Esa cultura se ha acentuado, hasta extremos patológicos, con un Estado cada vez más invasivo y más voraz, que hace que todo dependa de un permiso, un registro, una excepción o una licencia. El laberinto de la burocracia estatal alimenta la cultura del atajo y consolida una suerte de “administración blue”, con un carril para el común de los mortales y otro, más rápido y eficaz, para los privilegiados. Todo está conectado, a la vez, con el empobrecimiento material y espiritual de la Argentina: el subdesarrollo crea más dependencia, más corrupción y más desapego a la norma. En una atmósfera de deterioro sostenido, se estimula la práctica del “sálvese quien pueda”. El achicamiento del sector privado hace, además, que las pocas oportunidades de “salvación” se busquen al calor del Estado.

Es fundamental que no se pierda de vista que la cultura del privilegio tiene costos altísimos. No son solo “costos morales”, sino también materiales. El canje de obediencia por prebendas se paga con gestos y con símbolos, pero también, y fundamentalmente, con plata. Para decirlo en términos vulgares pero gráficos, “se paga con la nuestra”. Como todo se dirime en las sombras y en voz baja, esos flujos de dinero también son oscuros y aparecen camuflados. Lo vimos en aquellos millones malversados que el Estado les dio graciosamente a Bonafini y a Schoklender para Sueños Compartidos (entre ellos). Pero ese fue un modelo que, con escalas y magnitudes diferentes, se reprodujo con muchas otras organizaciones, instituciones y sectores. Las ONG que van a aplaudir y agradecer a los ministros, no solo recibieron excepciones y “pulseras vip” en la pandemia. Detrás de una confesión que puede parecer menor acaso aislada, aparece un entramado mucho más complejo. La cultura del privilegio y el atajo se paga con el deterioro de los hospitales y de las escuelas, con la degradación del espacio y del transporte públicos y con el debilitamiento de la seguridad ciudadana.
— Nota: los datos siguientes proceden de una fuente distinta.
(* ===== verification/Property.v ===== *)
(** * The property resolver

    [char *device_manager::get_property(int identifier, const char *key)]
    ([src/src/usbctrl.cpp] lines 227-258), reached from
    [rusbCtrl_getProperty] (555-558). It looks the identifier up in the
    registry, asks libudev for the sysfs attribute [key] of that record's
    device, and returns a heap copy of the value made with
    [malloc(strlen(value))] and [strncpy(buffer, value, strlen(value))].

    The theorems: an unknown identifier or attribute gives NULL and
    changes nothing; under the registry's ownership invariant the lookup
    never touches a released device; the returned buffer holds the
    value's characters and no terminator, so reading it as a C string
    runs past the allocation (the spec asks for [strlen + 1] bytes with
    the terminator copied). *)

From S2P Require Import Prelude CString Platform State Registry.

Module Property.
Import CString Udev State Registry.
Local Open Scope st_scope.

(** [const char * supported_property_list[]] (56-65). No function of the
    file reads it: [get_property] passes any key to libudev, as the spec's
    informational whitelist allows. *)
Definition supported_property_list : list string :=
  ["manufacturer"; "product"; "idProduct"; "idVendor"; "serial"; "bInterfaceClass";
   "bInterfaceSubClass"].

(** The search loop of [get_property]: the first record with that
    identifier. *)
Fixpoint find_by_identifier (identifier : Z) (recs : list device_record) : option device_record :=
  match recs with
  | [] => None
  | r :: rs => if decide (identifier = m_identifier r) then Some r else find_by_identifier identifier rs
  end.

(** [malloc(strlen(value))] then [strncpy(user_buffer, value, strlen(value))]. *)
Definition copy_value (value : string) : ST machine buffer :=
  match strncpy (malloc (strlen value)) value (strlen value) with
  | Some b => ret b
  | None => st_crash BufferOverflow
  end.

Definition get_property (identifier : Z) (key : string) : ST machine (option buffer) :=
  recs <- st_gets records ;;
  match find_by_identifier identifier recs with
  | None => ret None
  | Some r =>
      value <- on_udev (udev_device_get_sysattr_value (m_device r) key) ;;
      match value with
      | None => ret None
      | Some v => b <- copy_value v ;; ret (Some b)
      end
  end.

(** ** Lemmas *)

Lemma find_by_identifier_elem identifier rs r :
  find_by_identifier identifier rs = Some r -> r ∈ rs /\ m_identifier r = identifier.
Proof.
  induction rs as [|x rs IH]; simpl; [done|].
  case_decide; [intros [= <-]; split; [left | done] |].
  intros Hf. destruct (IH Hf). split; [by right | done].
Qed.

Lemma strncpy_bytes_length s n : length (strncpy_bytes s n) = n.
Proof.
  revert s. induction n as [|n IH]; intros s; simpl; [done|].
  case_decide; simpl; [by rewrite length_replicate | by rewrite IH].
Qed.

Lemma copy_value_ok v w :
  copy_value v w = Ok (map Some (strncpy_bytes v (strlen v)), w).
Proof.
  unfold copy_value, strncpy, malloc. rewrite length_replicate, decide_True by done.
  rewrite drop_replicate, Nat.sub_diag, app_nil_r. reflexivity.
Qed.

(** The bytes written for a NUL-free value: its characters. *)
Lemma strncpy_bytes_exact v :
  nul_free v = true -> strncpy_bytes v (strlen v) = String.list_ascii_of_string v.
Proof.
  intros Hv. rewrite strlen_nul_free, strncpy_bytes_nul_free by done.
  by rewrite substring_0_length.
Qed.

(** ** The resolver's contract

    [property_value w identifier key] is what the spec's resolver
    promises: the attribute [key] of the device recorded under
    [identifier], [None] for an unknown identifier or attribute. It
    faults only if the record's device has been released. *)
Definition property_value (w : machine) (identifier : Z) (key : string) : exec (option string) :=
  match find_by_identifier identifier (records w) with
  | None => Ok None
  | Some r =>
      match u_objs (lib w) !! m_device r with
      | None => Crash UseAfterFree
      | Some o => Ok (assoc_lookup key (di_sysattrs (uo_info o)))
      end
  end.

(** The bytes the code hands back for a value. *)
Definition code_bytes (v : string) : buffer := map Some (strncpy_bytes v (strlen v)).

Lemma get_property_eq w identifier key :
  get_property identifier key w =
    match property_value w identifier key with
    | Ok ov => Ok (code_bytes <$> ov, w)
    | Crash f => Crash f
    end.
Proof.
  unfold get_property, property_value, udev_device_get_sysattr_value, live_obj. st_unfold.
  destruct (find_by_identifier identifier (records w)) as [r|]; [|done]. cbn.
  destruct (u_objs (lib w) !! m_device r) as [o|]; [|done]. cbn.
  destruct (assoc_lookup key (di_sysattrs (uo_info o))) as [v|]; [|done].
  rewrite copy_value_ok. reflexivity.
Qed.

(** Every sysfs attribute value libudev returns is a C string. *)
Definition sysattrs_c_strings (u : udev) : Prop :=
  map_Forall (fun _ o => Forall (fun kv => nul_free kv.2 = true) (di_sysattrs (uo_info o))) (u_objs u).

Lemma assoc_lookup_nul_free key l v :
  Forall (fun kv => nul_free kv.2 = true) l -> assoc_lookup key l = Some v -> nul_free v = true.
Proof.
  induction l as [|[k' v'] l IH]; simpl; [done|].
  intros [Hkv Hl]%Forall_cons. case_decide; [by intros [= <-] | by apply IH].
Qed.

Lemma property_value_nul_free w identifier key v :
  sysattrs_c_strings (lib w) -> property_value w identifier key = Ok (Some v) -> nul_free v = true.
Proof.
  unfold property_value. intros Hc.
  destruct (find_by_identifier identifier (records w)) as [r|]; [|done].
  destruct (u_objs (lib w) !! m_device r) as [o|] eqn:Ho; [|done].
  intros [= Hv]. exact (assoc_lookup_nul_free _ _ _ (Hc _ _ Ho) Hv).
Qed.

(** Under ownership, every recorded device is alive. *)
Lemma owns_record_live rs extra u r :
  owns rs extra u -> r ∈ rs -> exists d, u_objs u !! m_device r = Some (mkObj d 1).
Proof.
  intros [Hh _] Hr. eapply holds_lookup; [exact Hh|].
  apply elem_of_app. left. by apply list_elem_of_fmap_2.
Qed.

(** ** Theorems *)

(** C12: An identifier with no record: NULL, and the machine is untouched
    (nothing is allocated). *)
Theorem get_property_unknown w identifier key :
  find_by_identifier identifier (records w) = None ->
  get_property identifier key w = Ok (None, w).
Proof. intros H. rewrite get_property_eq. unfold property_value. by rewrite H. Qed.

(** C11: Under the ownership invariant [get_property] never faults, changes
    nothing, and returns the code's copy of the value the contract names. *)
Theorem get_property_safe w identifier key :
  owns (records w) [] (lib w) ->
  exists ov, property_value w identifier key = Ok ov /\
             get_property identifier key w = Ok (code_bytes <$> ov, w).
Proof.
  intros Hown. rewrite get_property_eq. unfold property_value.
  destruct (find_by_identifier identifier (records w)) as [r|] eqn:Hf; [|eauto].
  apply find_by_identifier_elem in Hf as [Hr _].
  destruct (owns_record_live _ _ _ _ Hown Hr) as [d ->]. eauto.
Qed.

Lemma code_bytes_exact v : nul_free v = true -> code_bytes v = map Some (String.list_ascii_of_string v).
Proof. intros Hv. unfold code_bytes. by rewrite strncpy_bytes_exact. Qed.

(** C10: The returned buffer has exactly [strlen(value)] bytes, the value's
    characters, and no terminator: a caller that prints it or passes it
    to [strlen] reads past the allocation. *)
Theorem get_property_unterminated w identifier key b w' :
  sysattrs_c_strings (lib w) ->
  get_property identifier key w = Ok (Some b, w') ->
  c_str_read b = None /\
  exists v, property_value w identifier key = Ok (Some v) /\
            b = map Some (String.list_ascii_of_string v) /\ length b = String.length v.
Proof.
  intros Hc Hrun. rewrite get_property_eq in Hrun.
  destruct (property_value w identifier key) as [[v|]|] eqn:Hv; try discriminate.
  injection Hrun as <- _. pose proof (property_value_nul_free _ _ _ _ Hc Hv) as Hn.
  rewrite code_bytes_exact by done. split.
  - apply c_str_read_no_nul, nul_free_not_elem, Hn.
  - exists v. by rewrite length_map, length_list_ascii_of_string.
Qed.

End Property.
(** The runs of the handler that return: no event, or an event whose
    device is added, removed (then released) or released at once. *)
Lemma process_udev_monitor_event_Ok w w' :
  process_udev_monitor_event w = Ok (tt, w') ->
  w' = w \/
  exists h u1, udev_monitor_receive_device (lib w) = Ok (Some h, u1) /\
    ((exists res w4, add_device_to_records h (set_lib u1 w) = Ok (res, w4) /\
                     notify res.1 res.2 1 w4 = Ok (tt, w')) \/
     (exists res w5 u6, remove_device_from_records h (set_lib u1 w) = Ok (res, w5) /\
                        udev_device_unref h (lib w5) = Ok (tt, u6) /\
                        notify res.1 res.2 0 (set_lib u6 w5) = Ok (tt, w')) \/
     (exists u6, udev_device_unref h u1 = Ok (tt, u6) /\ w' = set_lib u6 (set_lib u1 w))).
Proof.
  intros Hrun. unfold process_udev_monitor_event in Hrun.
  apply st_bind_Ok in Hrun as (dev & w1 & Hrecv & Hrun). apply on_udev_Ok in Hrecv as (u1 & Hr & ->).
  destruct dev as [h|].
  - right. exists h, u1. split; [done|]. cbv beta iota in Hrun.
    apply st_bind_Ok in Hrun as (act & w2 & Hact & Hrun). apply on_udev_Ok in Hact as (u2 & Ha & ->).
    apply udev_device_get_action_Ok in Ha as ->.
    apply st_bind_Ok in Hrun as (is_add & w3 & Hadd & Hrun). apply st_lift_Ok in Hadd as [_ ->].
    destruct is_add; cbv beta iota in Hrun.
    + left. apply st_bind_Ok in Hrun as (res & w4 & Hadd & Hrun). eauto.
    + right. apply st_bind_Ok in Hrun as (is_rem & w4 & Hrem & Hrun). apply st_lift_Ok in Hrem as [_ ->].
      destruct is_rem; cbv beta iota in Hrun.
      * left. apply st_bind_Ok in Hrun as (res & w5 & Hrem & Hrun).
        apply st_bind_Ok in Hrun as ([] & w6 & Hunref & Hrun).
        apply on_udev_Ok in Hunref as (u6 & Hu & ->). eauto 10.
      * right. apply on_udev_Ok in Hrun as (u6 & Hu & ->). eauto.
  - left. injection Hrun as <-. unfold udev_monitor_receive_device in Hr.
    destruct (u_queue (lib w)); [injection Hr as <-; by destruct w | discriminate].
Qed.

(** The handler of one udev event keeps the invariant. *)
Lemma process_udev_monitor_event_inv w w' :
  mon_inv w -> process_udev_monitor_event w = Ok (tt, w') -> mon_inv w'.
Proof.
  intros [Hids Hown] Hrun.
  destruct (process_udev_monitor_event_Ok _ _ Hrun) as [->|(h & u1 & Hr & Hcase)]; [by split|].
  destruct (u_queue (lib w)) as [|d q] eqn:Hq.
  { unfold udev_monitor_receive_device in Hr. rewrite Hq in Hr. discriminate. }
  destruct (owns_receive _ _ _ _ Hown Hq) as [Hr' Hown1]. rewrite Hr' in Hr. injection Hr as <- <-.
  set (w1 := set_lib _ w) in *.
  assert (Hlive : u_objs (lib w1) !! u_next (lib w) = Some (mkObj d 1)) by apply lookup_insert_eq.
  destruct Hcase as [(res & w4 & Hadd & Hn)|[(res & w5 & u6 & Hrem & Hu & Hn)|(u6 & Hu & ->)]].
  - apply add_device_to_records_inv in Hadd as (o & Ho & Hb & -> & ->).
    apply notify_inv in Hn as [cs ->]. apply mon_inv_set_calls.
    rewrite Hlive in Ho. injection Ho as <-. split.
    + by apply ids_ok_added.
    + exact (owns_added w1 _ _ Hown1 Hlive).
  - pose proof (ids_ok_remove _ w1 _ _ Hids Hrem) as Hids5.
    destruct (owns_release _ _ _ (owns_remove _ w1 _ _ Hown1 Hrem)) as [Hu' Hown6].
    rewrite Hu in Hu'. injection Hu' as ->. apply notify_inv in Hn as [cs ->]. by split.
  - destruct (owns_release _ _ _ Hown1) as [Hu' Hown6]. rewrite Hu in Hu'. injection Hu' as ->.
    by split.
Qed.

Lemma process_udev_monitor_event_preserves : preserves mon_inv process_udev_monitor_event.
Proof. intros w [] w'. apply process_udev_monitor_event_inv. Qed.

Lemma mon_inv_modify_dm f w :
  m_device_records (f (dm w)) = m_device_records (dm w) ->
  m_last_used_identifier (f (dm w)) = m_last_used_identifier (dm w) ->
  mon_inv w -> mon_inv (modify_dm f w).
Proof. intros Hr Hl. unfold mon_inv, ids_ok, records, last_id. simpl. by rewrite Hr, Hl. Qed.

#[export] Hint Resolve process_udev_monitor_event_preserves : preserves.
#[export] Hint Extern 1 (mon_inv (modify_dm _ _)) => apply mon_inv_modify_dm; [done|done|] : preserves.
#[export] Hint Extern 1 (mon_inv (close_fd _ _)) => assumption : preserves.
#[export] Hint Extern 1 (mon_inv (set_phase _ _)) => assumption : preserves.

Lemma monitor_select_preserves interrupted : preserves mon_inv (monitor_select interrupted).
Proof. unfold monitor_select, process_control_event, disable_monitoring. solve_preserves. Qed.

#[export] Hint Resolve monitor_select_preserves : preserves.

Lemma monitor_iteration_preserves interrupted : preserves mon_inv (monitor_iteration interrupted).
Proof. unfold monitor_iteration. solve_preserves. Qed.

Lemma monitor_finish_preserves : preserves mon_inv monitor_finish.
Proof. unfold monitor_finish. solve_preserves. Qed.

Lemma monitor_start_preserves : preserves mon_inv monitor_start.
Proof. unfold monitor_start. solve_preserves. Qed.

(** ** The thread's transition relation *)

Lemma mstep_inv w w' : mon_inv w -> mstep w w' -> mon_inv w'.
Proof.
  intros Hinv Hs.
  destruct Hs as [w w' _ Hrun|w w' i _ Hrun|w w1 w' i _ Hrun Hfin|w _ _|w w' i _ Hrun
                 |w w1 w' i _ Hrun Hfin|w d].
  - exact (monitor_start_preserves _ _ _ Hinv Hrun).
  - exact (monitor_iteration_preserves i _ _ _ Hinv Hrun).
  - exact (monitor_finish_preserves _ _ _ (monitor_iteration_preserves i _ _ _ Hinv Hrun) Hfin).
  - exact Hinv.
  - exact (monitor_select_preserves i _ _ _ Hinv Hrun).
  - exact (monitor_finish_preserves _ _ _ (monitor_select_preserves i _ _ _ Hinv Hrun) Hfin).
  - exact Hinv.
Qed.

(** ** Identifiers are never handed out twice

    [connect_ids] lists the identifiers of the connect notifications made
    so far, oldest first. [hist_ok]: they are distinct and none exceeds
    the counter, so the next identifier is fresh. *)
Definition connect_ids (cs : list callback_call) : list Z :=
  cc_identifier <$> filter (fun c => cc_connected c = 1%Z) cs.

Definition hist_ok (w : machine) : Prop :=
  NoDup (connect_ids (calls w)) /\ Forall (fun i => i <= last_id w)%Z (connect_ids (calls w)).

Lemma connect_ids_snoc cs c :
  connect_ids (cs ++ [c]) =
    connect_ids cs ++ (if decide (cc_connected c = 1%Z) then [cc_identifier c] else []).
Proof.
  unfold connect_ids. rewrite filter_app, fmap_app. f_equal.
  destruct (decide (cc_connected c = 1%Z)).
  - rewrite filter_cons_True by done. reflexivity.
  - rewrite filter_cons_False by done. reflexivity.
Qed.

Lemma hist_ok_mono w w' :
  hist_ok w -> connect_ids (calls w') = connect_ids (calls w) -> (last_id w <= last_id w')%Z ->
  hist_ok w'.
Proof.
  intros [Hnd Hb] Hc Hl. unfold hist_ok. rewrite Hc. split; [done|].
  eapply Forall_impl; [exact Hb|]. simpl. lia.
Qed.
(* ===== verification/Typing.v ===== *)
(** * The types of the callback contract

    The spec types a notification as [callback(identifier, connected:
    bool, payload)]; the C signature is [void (int id, int connected,
    void *data)]. [src/src/usbctrl.cpp] passes the literals [1] and [0]
    for [connected] (506 and 525) and an identifier from the registry.
    [calls_typed] states that every call the library has made fits the
    spec's types: [connected] is [0] or [1], and the identifier is a
    positive [int]. The theorem: this holds in every reachable state. *)

From S2P Require Import Prelude CString Platform State Registry Property Monitor Api Scenario.

Module Typing.
Import CString Udev State Registry Property Monitor Api Scenario.
Local Open Scope st_scope.

Definition call_typed (c : callback_call) : Prop :=
  (cc_connected c = 0 \/ cc_connected c = 1)%Z /\ (0 < cc_identifier c <= INT_MAX)%Z.

Definition calls_typed (w : machine) : Prop := Forall call_typed (calls w).

Definition typed (w : machine) : Prop := mon_inv w /\ calls_typed w.

(** ** Lemmas *)

(** [notify] appends one call, and only when [result] holds. *)
Lemma notify_typed b identifier connected w w' :
  notify b identifier connected w = Ok (tt, w') ->
  calls w' = calls w \/
  (b = true /\ exists c, calls w' = calls w ++ [c] /\ cc_identifier c = identifier /\
                         cc_connected c = connected).
Proof.
  unfold notify, invoke_callback. st_unfold. destruct b; simpl; [|by intros [= <-]; left].
  case_bool_decide; intros [= <-]; [right; split; [done | by eexists] | by left].
Qed.

Lemma calls_typed_snoc w w' identifier connected :
  calls_typed w ->
  (calls w' = calls w \/ exists c, calls w' = calls w ++ [c] /\ cc_identifier c = identifier /\
                                   cc_connected c = connected) ->
  (connected = 0 \/ connected = 1)%Z -> (0 < identifier <= INT_MAX)%Z -> calls_typed w'.
Proof.
  unfold calls_typed. intros Hw [->|(c & -> & Hi & Hc)] Hconn Hid; [done|].
  apply Forall_app. split; [done|]. apply Forall_singleton. split; [by rewrite Hc | by rewrite Hi].
Qed.

Lemma process_udev_monitor_event_typed w w' :
  mon_inv w -> calls_typed w -> process_udev_monitor_event w = Ok (tt, w') -> calls_typed w'.
Proof.
  intros [(_ & Hf & Hl) _] Hc Hrun.
  destruct (process_udev_monitor_event_Ok _ _ Hrun)
    as [->|(h & u1 & _ & [(res & w4 & Hadd & Hn)|[(res & w5 & u6 & Hrem & _ & Hn)|(u6 & _ & ->)]])];
    [done| | |done].
  - apply add_device_to_records_inv in Hadd as (o & _ & Hb & -> & ->).
    change (last_id (set_lib u1 w)) with (last_id w) in Hb.
    apply (calls_typed_snoc w w' (last_id w + 1) 1); [done | | lia | lia].
    apply notify_typed in Hn as [Hn|[_ Hn]]; [left | right]; exact Hn.
  - apply remove_device_from_records_inv in Hrem
      as [[-> ->]|(pre & r & post & u' & Hr & _ & -> & ->)].
    + apply notify_typed in Hn as [Hn|[Hb _]]; [unfold calls_typed; rewrite Hn; exact Hc | done].
    + apply (calls_typed_snoc w w' (m_identifier r) 0); [done | | lia |].
      * apply notify_typed in Hn as [Hn|[_ Hn]]; [left | right]; exact Hn.
      * rewrite Forall_forall in Hf. specialize (Hf r).
        assert (r ∈ records (set_lib u1 w)) as Hin%Hf by (rewrite Hr; apply elem_of_app; right; by left). cbn in *. lia.
Qed.

Lemma process_udev_monitor_event_typed_preserves : preserves typed process_udev_monitor_event.
Proof.
  intros w [] w' [Hi Hc] Hrun. split.
  - exact (process_udev_monitor_event_inv _ _ Hi Hrun).
  - exact (process_udev_monitor_event_typed _ _ Hi Hc Hrun).
Qed.

#[local] Hint Resolve process_udev_monitor_event_typed_preserves : preserves.
#[local] Hint Extern 2 (typed _) =>
  match goal with H : typed _ |- _ => destruct H; split; [eauto with preserves | assumption] end
  : preserves.

Lemma monitor_select_typed i : preserves typed (monitor_select i).
Proof. unfold monitor_select, process_control_event, disable_monitoring. solve_preserves. Qed.

#[local] Hint Resolve monitor_select_typed : preserves.

Lemma monitor_iteration_typed i : preserves typed (monitor_iteration i).
Proof. unfold monitor_iteration. solve_preserves. Qed.

Lemma monitor_finish_typed : preserves typed monitor_finish.
Proof. unfold monitor_finish. solve_preserves. Qed.

Lemma monitor_start_typed : preserves typed monitor_start.
Proof. unfold monitor_start. solve_preserves. Qed.

Lemma mstep_typed w w' : typed w -> mstep w w' -> typed w'.
Proof.
  intros Ht Hs.
  destruct Hs as [w w' _ Hrun|w w' i _ Hrun|w w1 w' i _ Hrun Hfin|w _ _|w w' i _ Hrun
                 |w w1 w' i _ Hrun Hfin|w d].
  - exact (monitor_start_typed _ _ _ Ht Hrun).
  - exact (monitor_iteration_typed i _ _ _ Ht Hrun).
  - exact (monitor_finish_typed _ _ _ (monitor_iteration_typed i _ _ _ Ht Hrun) Hfin).
  - exact Ht.
  - exact (monitor_select_typed i _ _ _ Ht Hrun).
  - exact (monitor_finish_typed _ _ _ (monitor_select_typed i _ _ _ Ht Hrun) Hfin).
  - exact Ht.
Qed.

Lemma on_udev_calls_typed {A} (m : ST udev A) : preserves calls_typed (on_udev m).
Proof. intros w a w' Hh Hrun. by apply on_udev_Ok in Hrun as (u & _ & ->). Qed.

Lemma add_device_to_records_calls_typed h : preserves calls_typed (add_device_to_records h).
Proof. intros w res w' Hh Hrun. by apply add_device_to_records_inv in Hrun as (o & _ & _ & _ & ->). Qed.

#[local] Hint Resolve on_udev_calls_typed add_device_to_records_calls_typed : preserves.
#[local] Hint Extern 1 (calls_typed (modify_dm _ _)) => assumption : preserves.

(** The API's own steps make no call. *)
Lemma sstep_typed w w' : typed w -> sstep w w' -> typed w'.
Proof.
  intros Ht Hs. pose proof (api_step_inv _ _ (proj1 Ht) Hs) as Hi.
  destruct Hs as [w w' Hm|env w r w' Hrun|w r w' Hrun|cb data o w r w' Hrun];
    [exact (mstep_typed _ _ Ht Hm)| | |]; split; [done| |done| |done|]; destruct Ht as [_ Hc].
  - assert (Hp : preserves calls_typed (init env))
      by (unfold init, enumerate_connected_devices, reset_device_records, delete_record,
            set_records, add_enumerated; solve_preserves).
    exact (Hp _ _ _ Hc Hrun).
  - assert (Hp : preserves calls_typed term)
      by (unfold term, reset_device_records, delete_record, set_records; solve_preserves).
    exact (Hp _ _ _ Hc Hrun).
  - assert (Hp : preserves calls_typed (register_callback cb data o))
      by (unfold register_callback, get_connected_devices_list; solve_preserves).
    exact (Hp _ _ _ Hc Hrun).
Qed.

(** ** Theorems *)

(** C27: Every notification the library makes in a reachable state fits
    the spec's types: [connected] is [0] or [1] (the spec's boolean), and
    the identifier is a positive [int] — across any interleaving of
    device events, enumerations, [term] and registrations. *)
Theorem system_calls_typed w0 w : typed w0 -> sreachable w0 w -> calls_typed w.
Proof.
  intros H0 Hr. assert (typed w) as [_ Hc]; [|exact Hc].
  induction Hr as [|w w' _ IH Hs]; [done | exact (sstep_typed _ _ IH Hs)].
Qed.

(** The theorem at the scenario's state after a plugged device was
    notified. *)
Lemma system_calls_typed_witness : calls_typed connected.
Proof.
  apply (system_calls_typed boot connected); [split; [exact boot_inv | constructor] | exact connected_reachable].
Defined.

End Typing.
Se paga también con inflación, porque la “bola de privilegios” se ha hecho más grande y más costosa que la “bola de Leliq”. Si empezamos a conectar una cosa con la otra, aparecerá una luz al final del túnel.

Son muchos los que se esfuerzan sin buscar prebendas. Muchos hacen la fila y se atienen a la norma, incluso algunos que podrían apelar a sus “contactos” y acceder a un trato preferencial. Muchos conservan el sentido de la ley y de la ética. Si sus voces se escucharan con fuerza y no quedaran ahogadas por aquellos que gritan en defensa de sus privilegios, la Argentina podría empezar a recuperar la senda que ha extraviado.